サラダ油の一種である綿実油は、日本ではあまりなじみがないようですが、実はマーガリンなどの加工食品に多く使われていて、アジアの国々では、ピーナッツオイル、菜種油と共に三大食用オイルの一つです。
綿実油とは
綿実油はコットンシードオイルとも呼ばれ、綿の実の中に入っている小さな種から抽出されたオイルで、低温圧搾法で未精製のものと、高温圧搾、または溶剤抽出法で抽出されて、さらに高度精製されたものがありますが、低温圧搾未精製の綿実油はほとんど生産されなくなりました。
綿実油の特徴
綿実油は、値段も安く、くせがなく使いやすいため、加工食品、クリームのような化粧品や石鹸、潤滑剤や外食チェーンの調理用など幅広く利用されています。
料理用としては、発煙温度が高いので、揚げ物もからっと揚がり、独特の風味があります。
主成分はオメガ6脂肪酸で、特に必須脂肪酸のリノール酸が多く含まれ、血中コレステロールの低下や動脈硬化の予防に効果がありますが、過剰摂取はアレルギーなどが発症するリスクがあります。

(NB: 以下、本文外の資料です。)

Lemma save_ordinary (io : write_outcome) (m : MainWindow) :
  ordinary_write io ->
  result_of (save_word_history io m) = Ret tt
  /\ word_history (state_of (save_word_history io m)) = word_history m
  /\ word_translations (state_of (save_word_history io m)) = word_translations m
  /\ has_log_text (state_of (save_word_history io m)) = has_log_text m.
Proof.
  intros O. destruct io as [|e remains].
  - rewrite save_written. repeat split.
  - simpl in O. unfold save_word_history, try_except. rewrite bind_get.
    unfold write_history, bind, emit, modify, get, ret, raise. simpl.
    rewrite O. destruct (has_log_text m) eqn:Hl; repeat split; exact Hl.
Qed.

Lemma add_word_ordinary (io : write_outcome) (m : MainWindow)
    (word translation : pystr) :
  ordinary_write io ->
  result_of (add_word_to_history io word translation m) = Ret tt
  /\ word_history (state_of (add_word_to_history io word translation m))
     = (if enters (word, translation)
        then od_set word translation (word_history m) else word_history m)
  /\ word_translations (state_of (add_word_to_history io word translation m))
     = word_translations m.
Proof.
  intros O. unfold add_word_to_history, enters. cbn [fst snd].
  destruct (truthy word && truthy translation
            && negb (str_eqb translation FAILED)).
  - rewrite bind_modify.
    destruct (save_ordinary io
                (set_word_history (od_set word translation (word_history m)) m) O)
      as (R & H & T & _).
    repeat split; assumption.
  - repeat split.
Qed.

Lemma add_words_ordinary (io : nat -> write_outcome) (i : nat)
    (pairs : list (pystr * pystr)) (m : MainWindow) :
  (forall j, ordinary_write (io j)) ->
  result_of (add_words io i pairs m) = Ret tt
  /\ word_history (state_of (add_words io i pairs m))
     = history_after pairs (word_history m)
  /\ word_translations (state_of (add_words io i pairs m))
     = word_translations m.
Proof.
  intros O. revert i m. induction pairs as [|[word translation] rest IH];
    intros i m; [repeat split|].
  cbn [add_words].
  destruct (add_word_ordinary (io i) m word translation (O i)) as (R & H & T).
  pose proof (triple_of_parts _ _ _ R eq_refl) as E.
  rewrite (bind_returns _ _ _ _ _ _ E).
  rewrite result_of_triple, state_of_triple.
  destruct (IH (S i) (state_of (add_word_to_history (io i) word translation m)))
    as (R' & H' & T').
  split; [exact R'|]. split; [|congruence].
  rewrite H', H. reflexivity.
Qed.

Lemma history_after_keeps (pairs : list (pystr * pystr)) (d : table) :
  (unique_keys d -> unique_keys (history_after pairs d))
  /\ (forall k, od_get k d <> None -> od_get k (history_after pairs d) <> None).
Proof.
  revert d. induction pairs as [|[k0 v0] rest IH]; intros d; [split; auto|].
  unfold history_after. cbn [fold_left]. fold (history_after rest).
  destruct (enters (k0, v0)); cbn [fst snd]; [|apply IH].
  destruct (IH (od_set k0 v0 d)) as [I1 I2]. split.
  - intros Hu. apply I1, unique_keys_od_set, Hu.
  - intros k Hk. apply I2.
    destruct (str_eqb k0 k) eqn:E.
    + apply str_eqb_eq in E. subst. rewrite od_get_set. discriminate.
    + apply str_eqb_neq in E. rewrite od_get_set_other by congruence. exact Hk.
Qed.

End HistoryFurther.

(** X19. [load_word_history] never lets a bad file stop the start: with a
    file that cannot be read or that [pickle] cannot load (failures of class
    [Exception]) it returns with an empty history; with a file that loads,
    the history is the table loaded; without a file, the history stays as
    it was.  The file itself is never written. *)
Theorem load_word_history_survives_a_bad_file {P : Pickle} (io : res unit)
    (m : MainWindow) :
  ordinary io ->
  (forall data, history_file m = Some data -> ordinary (pickle_load data)) ->
  result_of (load_word_history io m) = Ret tt
  /\ word_history (state_of (load_word_history io m)) =
     match history_file m with
     | None => word_history m
     | Some data =>
         match io, pickle_load data with
         | Ret _, Ret d => d
         | _, _ => []
         end
     end
  /\ history_file (state_of (load_word_history io m)) = history_file m.
Proof.
  intros Oi Op. unfold load_word_history, try_except. rewrite bind_get.
  destruct (history_file m) as [data|] eqn:F.
  - specialize (Op data eq_refl).
    unfold read_history, bind, emit, lift, modify.
    destruct io as [[]|e]; simpl in Oi.
    + destruct (pickle_load data) as [d|e]; simpl in Op.
      * unfold result_of, state_of. simpl. repeat split. exact F.
      * simpl. rewrite Op. unfold result_of, state_of. simpl.
        repeat split. exact F.
    + simpl. rewrite Oi. unfold result_of, state_of. simpl.
      repeat split. exact F.
  - unfold emit, result_of, state_of. simpl. repeat split. exact F.
Qed.
(** * Verification of the paper-machine knowledge pipeline

    Shallow embedding of the Python backend of paper-machine:
    - the vector search [search_similar_chunks_by_objects]
      (backend/src/database/utils.py and backend/src/rag/utils.py, same SQL);
    - the upload and removal handlers of backend/src/routes/storage_router.py
      with the dedup check [validate_upload] of backend/src/minio/dependencies.py;
    - the background job [process_document_embeddings];
    - the orchestrator [create_rag_response] of backend/src/rag/utils.py;
    - [AgentChat._safe_generate_reply], [AgentChat._send_message],
      [AgentChat.process_message] and the rag_agent's reply function of
      backend/agents/agentic_rag.py, with the [MultiDocumentRetrieval]
      methods [_get_tools], [setup_retriever] and [delete_indices];
    - [serve_file] and [temp_list_files] of the storage router;
    - the model cache [ensure_model_is_ready] of backend/src/database/utils.py
      with [download_model_from_minio] and [upload_model_to_minio]. *)

From Stdlib Require Import QArith Sorting.Permutation Sorting.Sorted.
From stdpp Require Import base gmap strings list pretty.

Open Scope Q_scope.

(* ===================================================================== *)
(** ** The embeddings table and the similarity search                      *)
(* ===================================================================== *)

(** A row of the [embeddings] table: [INSERT INTO embeddings (object_key,
    embedding, text)]. Vectors are lists of rationals standing for the
    stored floats. *)
Record Chunk := mkChunk {
  chunk_object_key : string;
  chunk_embedding : list Q;
  chunk_text : string
}.
Lemma ProcessOutputs_loop_unknown (suffix : string) (ios : list (NnetIo F))
    (computer : NnetComputer) (p : Process F) :
  Exists (fun io => name io ∉ map fst (nodes (nnet_ (this p)))) ios ->
  is_fatal (fst (ProcessOutputs_loop suffix ios computer p)) = true.
Proof.
  intros Hex. revert computer p Hex. induction ios as [|io ios IH];
    intros computer p Hex; [inversion Hex|].
  rewrite ProcessOutputs_loop_cons. cbv zeta.
  apply Exists_cons in Hex.
  destruct (0 <=? _)%Z eqn:Hidx; [|reflexivity].
  assert (Hrest : Exists (fun io => name io ∉ map fst (nodes (nnet_ (this p)))) ios).
  { destruct Hex as [Hhead|Hrest]; [|exact Hrest]. exfalso.
    unfold GetNodeIndex in Hidx.
    rewrite (find_node_absent _ _ 0 Hhead) in Hidx. discriminate. }
  destruct (IsOutputNode _ _); [|apply IH; exact Hrest].
  destruct (ComputeObjectiveFunction _ _ _ _ _) as [[[c w] o]|msg]; [|reflexivity].
  destruct (update_objf_info_grows (name io ++ suffix) w o p) as (G1 & _).
  destruct (update_objf_info _ w o p) as [[[]|msg] p1]; cbn [fst snd] in G1;
    [|reflexivity].
  match goal with |- context [accuracy_step ?t ?i ?k ?c ?q] =>
    destruct (accuracy_step_grows t i k c q) as (G2 & _);
    destruct (accuracy_step t i k c q) as [[[]|msg] p2]; cbn [fst snd] in G2;
    [|reflexivity]
  end.
  apply IH.
  rewrite (stats_grow_nnet _ _ _ _ G2), (stats_grow_nnet _ _ _ _ G1). exact Hrest.
Qed.

(** X8: an example with a stream whose name is no node of the model is
    refused: [ProcessOutputs] ends fatally, in a backstitch sub-step as in
    a normal one. *)
Theorem ProcessOutputs_unknown_stream (is_backstitch_step : bool)
    (eg : NnetExample F) (computer : NnetComputer) (p : Process F) :
  Exists (fun io => name io ∉ map fst (nodes (nnet_ (this p)))) (io eg) ->
  is_fatal (fst (ProcessOutputs is_backstitch_step eg computer p)) = true.
Proof. intros Hex. unfold ProcessOutputs. apply ProcessOutputs_loop_unknown, Hex. Qed.

Lemma ProcessOutputs_loop_no_outputs (suffix : string) (ios : list (NnetIo F))
    (computer : NnetComputer) (p : Process F) :
  Forall (fun io =>
            name io ∈ map fst (nodes (nnet_ (this p))) /\
            IsOutputNode (nnet_ (this p))
              (GetNodeIndex (nnet_ (this p)) (name io)) = false) ios ->
  ProcessOutputs_loop suffix ios computer p = (Ok computer, p).
Proof.
  intros Hall. induction Hall as [|io ios [Hin Hout] _ IH]; [reflexivity|].
  rewrite ProcessOutputs_loop_cons. cbv zeta. rewrite Hout.
  replace (0 <=? GetNodeIndex (nnet_ (this p)) (name io))%Z with true; [exact IH|].
  symmetry. apply Z.leb_le. apply find_node_present; [exact Hin|lia].
Qed.

(** X9: for an example without output streams (every stream names a node
    that is not an output node) [ProcessOutputs] does nothing: it returns
    the executor it was given and leaves the process as it was. *)
Theorem ProcessOutputs_without_outputs (is_backstitch_step : bool)
    (eg : NnetExample F) (computer : NnetComputer) (p : Process F) :
  Forall (fun io =>
            name io ∈ map fst (nodes (nnet_ (this p))) /\
            IsOutputNode (nnet_ (this p))
              (GetNodeIndex (nnet_ (this p)) (name io)) = false) (io eg) ->
  ProcessOutputs is_backstitch_step eg computer p = (Ok computer, p).
Proof.
  intros Hall. unfold ProcessOutputs. apply ProcessOutputs_loop_no_outputs, Hall.
Qed.

End OutputsFacts.

(** ** [Train], whatever its outcome, and sequences of calls *)

Section TrainSequences.
Context {F : Type} {ops : BaseFloatOps F} {ext : Collaborators F}.

(** X10: [Train] never changes the configuration or the seed, and it advances
    the minibatch counter exactly when it returns: a call that ends
    fatally, in the momentum assertion or in a sub-step, leaves the counter
    where it was. *)
Theorem Train_counts_only_completed_minibatches (eg : NnetExample F)
    (p : Process F) :
  let t := this p in
  let t' := this (snd (Train eg p)) in
  config_ t' = config_ t /\
  srand_seed_ t' = srand_seed_ t /\
  num_minibatches_processed_ t' =
    (if is_fatal (fst (Train eg p)) then num_minibatches_processed_ t
     else int32_add (num_minibatches_processed_ t) 1).
Proof.
  intros t t'. destruct (Train_step eg p) as (Hc & Hs & Hn & _). auto.
Qed.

高温抽出、溶剤抽出法を経て高度精製されれた綿実油には、脂肪酸以外の栄養素はほとんど含まれていないのですが、ビタミンE(αートコフェノール)とビタミンKが比較的多く含まれています。
ビタミンEは、若返りのビタミンといわれるほどで、体内の脂質の酸化を防いで血中の悪玉コレステロールを減少させて動脈硬化などの生活習慣病を予防し、体の中から老化を防いでアンチエイジングに役に立ちます。
またビタミンKは、健康な骨を維持するために不可欠な成分で、骨に含まれているタンパク質を活性化して骨の形成を助ける働きがあるため、骨粗しょう症の予防に効果があります。
綿実油の問題点
綿実油に多く含まれるオメガ6脂肪酸は、血中コレステロールを下げるなどポジティブな効果もありますが、過剰摂取することで血栓ができやすくなり、その結果、心臓疾患の原因となる可能性もありますし、肥満のリスクもあります。
高温抽出、溶剤抽出法を経て高度精製されれた綿実油は、その工程で不飽和脂肪酸がトランス脂肪酸へ変化しますから、過剰摂取はアレルギーなどを引き起こすリスクがあります。
また、綿実油を加工したサラダ油は、加工の工程でオメガ6脂肪酸が酸化して有害物質に変化しているという指摘があります。
綿実油に関する問題点としては、また、原料に遺伝子組み換え品種の綿が多く使用されているということが挙げられます。
綿実油の特徴と問題点を良く知って使用する
綿実油は、その製造方法の影響で問題点が多く指摘されているオイルですが、実は『サラダオイルの王様』とも呼ばれ、熱に強くてくせが無く、揚げ物がサクッと揚がったり、お菓子作りにもとても使いやすいオイルなので、高級レストランや料亭などのプロの料理人の中には、好んで綿実油を使用している人たちも多くいます。
ですから、綿実油の特徴と問題点を良く知った上で、普段は他の何種類かのオイルも使用しながら、揚げ物を作る時だけ綿実油を使用するなどの工夫をして、日常の食生活に綿実油を取り入れるのもよい方法です。
そして、出来るだけ国内で生産された綿実油を選べばより安心です。